(** * LPL-SNN: local-plasticity spiking network, checked against its sources

    Shallow embedding of
      - [model/src/settings.py]  (module [SettingsPy]),
      - [model/src/network.py]   (module [NetworkPy]),
      - [model/src/model.py]     (module [ModelPy]),
      - [datasets/src/image_detection/dataset.py]  (module [ImageDatasetPy]),
      - [datasets/src/zenke_2a/datagen.py] and [dataset.py]  (module [ZenkePy]).

    model.py is the earlier, self-contained form of the network: it holds
    [Layer] with [forward] and the plasticity rule [train_forward], and its
    own [Net].  network.py is the later driver; the [Layer] it imports
    (model/src/layer.py) and the helpers model.py imports
    (model/src/util.py) are not among the sources and enter as interfaces.
    Module [UtilModel] gives the helpers a reference implementation so that
    the code can be run; the theorems about model.py hold for every
    implementation of the interface.

    Conventions.
      - Python [int] is [Z]; a size that the code only ever uses as a
        length or a loop bound is [nat].
      - Python / torch [float] is idealised as an exact rational [Q]:
        rounding, infinities and NaN are outside the model (in [Q] a
        division by zero yields [0]).
      - A torch tensor of rank 1, 2 or 3 is a [list Q], a list of rows,
        or a list of matrices, outermost axis first.
      - A Python call that may raise returns an [Outcome]. *)

From Stdlib Require Import QArith Qabs Qminmax ZArith List Bool Lia Lqa String.
From stdpp Require Import base list.
Import ListNotations.
(** * flowjax bijections: Permute, Flip, Chain and the block autoregressive network

    A shallow embedding of [flowjax/bijections/utils.py] and
    [flowjax/bijections/block_autoregressive_network.py].

    Conventions of the embedding.
    - A JAX scalar is a [float]: a real number, or one of the three IEEE
      special values.  The special values follow IEEE 754, and so does
      the range of binary32, the precision JAX computes in by default:
      [exp] and products underflow to zero and overflow to infinity.
      These two decide the behaviour of [logmatmulexp] on entries equal
      to minus infinity and on entries far below the maximum of their
      row or column.  Rounding inside the range, the overflow of a sum
      and signed zeros are left out.
    - A Python call returns a [result]: a value, or the exception raised.
    - A one-dimensional array is a list, a rank-3 array a list of blocks,
      each block a list of rows. *)

From Stdlib Require Import Reals Lra Lia List ZArith Bool Arith.
From Stdlib Require String.
Import String.StringSyntax.
Delimit Scope string_scope with string.
From Stdlib Require Import Permutation Sorted FinFun.
Import ListNotations.

Set Implicit Arguments.

(** ** Exceptions and results *)

Inductive exn : Type :=
| AssertionError
| NotImplementedError (msg : String.string)
| IndexError
| ZeroDivisionError
| ShapeError.   (* what JAX raises on incompatible or zero-size shapes *)

Inductive result (A : Type) : Type :=
| Ok (a : A)
| Raise (e : exn).

Arguments Ok {A} a.
Arguments Raise {A} e.

Definition bind {A B : Type} (r : result A) (k : A -> result B) : result B :=
  match r with
  | Ok a => k a
  | Raise e => Raise e
  end.

Definition fmap {A B : Type} (f : A -> B) (r : result A) : result B :=
  bind r (fun a => Ok (f a)).

Declare Scope result_scope.
Delimit Scope result_scope with result.
Notation "x <- r ;; k" := (bind r (fun x => k))
  (at level 61, r at next level, right associativity) : result_scope.
Notation "' p <- r ;; k" := (bind r (fun p => k))
  (at level 61, p pattern, r at next level, right associativity) : result_scope.

(** ** Scalars *)

Inductive float : Type :=
| Fin (r : R)
| PInf
| NInf
| NaN.

Definition is_fin (v : float) : bool :=
  match v with Fin _ => true | _ => false end.

(** A log-magnitude: a real number or minus infinity (the log of zero). *)
Definition is_logmag (v : float) : bool :=
  match v with Fin _ | NInf => true | _ => false end.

Assignment = The string "Arguments" may appear in lines of the entries above. Say how many such lines there are, as a number only.

Answer to this task = 3